For genetic analysis, DNA extraction, polymerase chain reaction (PCR) and sequence analysis were performed according to our protocols [7]. Genomic primer pairs were designed to amplify all of the coding regions and the intron-exon boundaries of known PAH-associated genes including BMPR2 [NM_001204.6], ACVRL1 [NM_001077401.1], ENG [NM_001114753.2], SMAD8 [NM_005905.5], SMAD4 [NM_005359.5], CAV1 [NM_001753.4], BMP9/GDF2 [NM_0016204.1], KCNK3 [NM_002246.2], KCNA5 [NM_002234.3], EIF2AK4 [NM_001013703.3], TOPBP1 [NM_007027.3], NOTCH1 [NM_017617.3], and NOTCH3 [NM_000435.2]. We identified a homozygous nonsense mutation (c.76C > T) of the BMP9/GDF2 gene (Fig. 1). This is a novel mutation that causes change from glutamine to terminator at amino acid position 26 (p.Gln26Ter). The parents are both heterozygotes for the same mutation, indicating that the child inherited a copy from each parent. Besides the mutation, we also found a number of polymorphisms (Additional file 1: Table S1).

Fig. 1
figure 1

Genetic screening of the PAH-causing genes in the index patient and the parent. Panel (a) shows normal nucleotide fragment of BMP9 with corresponding amino acids underneath. Panel (b) identifies the homozygous nonsense mutation at nucleotide position 76 (c.76C > T) in the exon 1 of the BMP9 gene (NM_0016204.1), which causes the amino acid change from glutamine to tryptophan at peptide position of 26 (p.Gln26Ter) in the index patient. Panel (c) shows the heterozygous nonsense mutation at nucleotide position 76 (c.76C > T) in the exon 1 of the BMP9 gene (NM_0016204.1) found in the parent

Conclusions

Various factors have been documented in the pathogenesis of PAH, and genetic mutations of genes involved in the TGF-β signaling pathway play essential roles in it. Herein we report a novel homozygous nonsense mutation in BMP9, another member of the TGF-β signaling pathway, in a patient with PAH.

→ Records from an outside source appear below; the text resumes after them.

Lemma body_loop_raises_expected (n initial : nat) (prev : Z) (idx : tmp_var_index)
    (body : list pyobj) :
  raises_expected (body_loop (body_pass nested fuel) n initial prev idx body).
Proof.
  pose proof body_pass_raises_expected.
  revert prev idx body. induction n as [|n IH]; intros prev idx body;
    cbn [body_loop]; expected_tac.
Qed.

End block_expected.

Lemma apply_body_updates_raises_expected (fuel : nat) (idx : tmp_var_index)
    (body : list pyobj) :
  raises_expected (apply_body_updates fuel idx body).
Proof.
  revert idx body. induction fuel as [|fuel IH]; intros idx body; [done|].
  cbn [apply_body_updates]. by apply body_loop_raises_expected.
Qed.
(** X6: whatever the tree, [UnpackingGeneralizationsFixer] raises no
    [IndexError] (the statement it looks up after splicing in the
    hoisted statements is always there), and of its assertions only
    the one that rejects a block field inside an expression can fail:
    the assertions about the results of its own expansions always
    hold. *)
Theorem unpacking_fixer_raises_expected (fuel : nat) (idx : tmp_var_index)
    (tree : pyobj) (e : exn) :
  UnpackingGeneralizationsFixer_call fuel idx tree = Raise e ->
  (forall msg, e <> IndexError msg)
  /\ (forall msg, e = AssertionError msg -> msg = "Unexpected block field").
Proof.
  intros H.
  assert (raises_expected (UnpackingGeneralizationsFixer_call fuel idx tree)) as He.
  { pose proof (apply_body_updates_raises_expected fuel).
    unfold UnpackingGeneralizationsFixer_call. expected_tac. }
  specialize (He e H). split.
  - by intros msg ->.
  - by intros msg ->.
Qed.
(** Scoped to a parent without children, a sub-query finds nothing,
    whatever its clause. *)
Lemma no_rows_in_scope {R : Type} (rows table : list R) (fk : R -> option Z) (k : Z) :
  incl rows table ->
  (forall r, In r rows -> fk r = Some k) ->
  (forall r, In r table -> fk r <> Some k) ->
  rows = [].
Proof.
  intros Hincl Hfk Hnone. destruct rows as [|r rows]; [reflexivity|].
  exfalso. apply (Hnone r); [apply Hincl|apply Hfk]; now left.
Qed.

Lemma Post_scoped_empty (st : Store) (w : PostWhere) (k : Z) :
  (forall p, In p (PostStore st) -> Post_authorId p <> Some k) ->
  Post_applyWhereClause st (PostStore st) (Some (Post_withAuthorId w k)) = []
  /\ Post_applyWhereClause st (PostStore st) (Some (Post_notWithAuthorId w k)) = [].
Proof.
  intros Hnone. split.
  - rewrite <- Post_subquery_withAuthorId.
    apply (@no_rows_in_scope _ _ (PostStore st) Post_authorId k); auto.
    + apply applyWhereFrom_incl.
    + intros r Hr. apply applyWhereFrom_matches in Hr.
      now apply Post_matches_scoped_to_author in Hr.
  - rewrite <- Post_subquery_notWithAuthorId.
    apply (@no_rows_in_scope _ _ (PostStore st) Post_authorId k); auto.
    + intros r Hr. apply filter_In in Hr. destruct Hr as [Hr _].
      now apply applyLogicalFilters_incl in Hr.
    + intros r Hr. apply filter_In in Hr. destruct Hr as [_ Hr].
      now apply whereNumberFilter_is.
Qed.

Lemma Comment_scoped_to_user_empty (st : Store) (w : CommentWhere) (k : Z) :
  (forall c, In c (CommentStore st) -> Comment_userId c <> Some k) ->
  Comment_applyWhereClause st (CommentStore st) (Some (Comment_withUserId w k)) = []
  /\ Comment_applyWhereClause st (CommentStore st) (Some (Comment_notWithUserId w k)) = [].
Proof.
  intros Hnone. split.
  - rewrite <- Comment_subquery_withUserId.
    apply (@no_rows_in_scope _ _ (CommentStore st) Comment_userId k); auto.
    + apply applyWhereFrom_incl.
    + intros r Hr. apply applyWhereFrom_matches in Hr.
      now apply Comment_matches_scoped_to_user in Hr.
  - rewrite <- Comment_subquery_notWithUserId.
    apply (@no_rows_in_scope _ _ (CommentStore st) Comment_userId k); auto.
    + intros r Hr. apply filter_In in Hr. destruct Hr as [Hr _].
      now apply applyLogicalFilters_incl in Hr.
    + intros r Hr. apply filter_In in Hr. destruct Hr as [_ Hr].
      now apply whereNumberFilter_is.
Qed.
Lemma whole_paise_0 : whole_paise 0.
Proof. exists 0%Z. reflexivity. Qed.
Lemma whole_paise_of n : whole_paise (inject_Z n / 100).
Proof. now exists n. Qed.
Lemma whole_paise_add a b : whole_paise a -> whole_paise b -> whole_paise (a + b).
Proof.
  intros [m Hm] [n Hn]. exists (m + n)%Z. rewrite Hm, Hn, inject_Z_plus. field.
Qed.
Lemma whole_paise_sub a b : whole_paise a -> whole_paise b -> whole_paise (a - b).
Proof.
  intros [m Hm] [n Hn]. exists (m - n)%Z. rewrite Hm, Hn, inject_Z_sub. field.
Qed.
Lemma whole_paise_min a b : whole_paise a -> whole_paise b -> whole_paise (d_min a b).
Proof. intros. destruct (d_min_spec a b) as [[_ ->]|[_ ->]]; done. Qed.
Lemma whole_paise_max a b : whole_paise a -> whole_paise b -> whole_paise (d_max a b).
Proof. intros. destruct (d_max_spec a b) as [[_ ->]|[_ ->]]; done. Qed.
#[export] Instance whole_paise_proper : Proper (Qeq ==> iff) whole_paise.
Proof. intros a b E. split; intros [n H]; exists n; [now rewrite <- E | now rewrite E]. Qed.

(** A decision, for concrete amounts. *)
Definition is_whole_paise (q : Q) : bool := Qeq_bool (inject_Z (Qfloor (q * 100)) / 100) q.
Lemma is_whole_paise_true q : is_whole_paise q = true -> whole_paise q.
Proof. intros H%Qeq_bool_eq. exists (Qfloor (q * 100)). by symmetry. Qed.

Create HintDb dec discriminated.
#[export] Hint Resolve whole_paise_0 whole_paise_of whole_paise_add
  whole_paise_sub whole_paise_min whole_paise_max : dec.

(** ** Rounding to significant digits *)
Class DecimalArith : Type := {
  dec_round : Q -> Q;
  dec_round_exact q : whole_paise q -> Qabs q <= 100000000000000000 -> dec_round q == q;
  dec_round_err q : Qabs (dec_round q - q) <= Qabs q * (5 # 100000000000000000000);
}.
Definition dec_add `{DecimalArith} (a b : Q) : Q := dec_round (a + b).
Definition dec_sub `{DecimalArith} (a b : Q) : Q := dec_round (a - b).
Definition dec_mul `{DecimalArith} (a b : Q) : Q := dec_round (a * b).
Definition dec_div `{DecimalArith} (a b : Q) : Q := dec_round (a / b).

As a member of the bone morphogenetic proteins (BMPs), BMP9 has been identified to be actively involved in the TGF-β signaling pathway by specifically binding to ALK-1, BMPR2, and ENG, which are causally related to PAH and HHT. The endothelial ALK1/BMPR2 pathway is constitutively activated by circulating BMP9, and BMP9 induces BMPR2 expression in endothelial cells in an ALK1-dependent manner [8]. In HHT pathogenesis, missense mutations within the orphan domain of ENG disrupt the high affinity interaction between ENG and BMP-9 [9]. BMP9-specific mutations were identified in patients with HHT [10], which is associated with a precapillary pattern of pulmonary hypertension that is histologically indistinguishable from idiopathic PAH. Moreover, a recent study showed that selective enhancement of endothelial BMPR2 with BMP9 reverses PAH [11]. These data clearly indicate that the BMP-9/ALK-1/BMPR2/ENG pathway is critical in the vascular pathogenesis of PAH/HHT. Disruption of BMP9/ALK-1/BMPR2/ENG pathway may, therefore, be important in the development of PAH/HHT-related vascular changes. Also, various studies have shown that BMP9 stimulates release of ET-1 in vascular endothelial cells via several SMAD pathways to regulate endothelial cell migration and angiogenesis [12].

In our patient, the homozygous nonsense mutation resulted in a premature truncation (c.76C > T, p.Gln26Ter). This truncated BMP9 may cause abnormal remodeling of pulmonary arterioles, which resulted in PAH due to the loss of function of BMP9. Loss of function of BMP9 may reduce the expression of BMPR2 and ALK-1 and disrupt its interaction with ENG, both of which may contribute to PAH pathogenesis. The homozygous nonsense mutation may account for the early onset and severity of PAH in this patient and also fit the ‘two-hit’ model we proposed [7]. The absence of clinical symptoms in the parents may be due to incomplete penetrance or various expressivities of the BMP9 mutations. We believe that our study has expanded the spectrum of phenotypes related to BMP9 mutations.

Consent

Written informed consent was obtained from the patient and his parents for publication of this case report. A copy of the written consent is available for review by the Editor of this journal.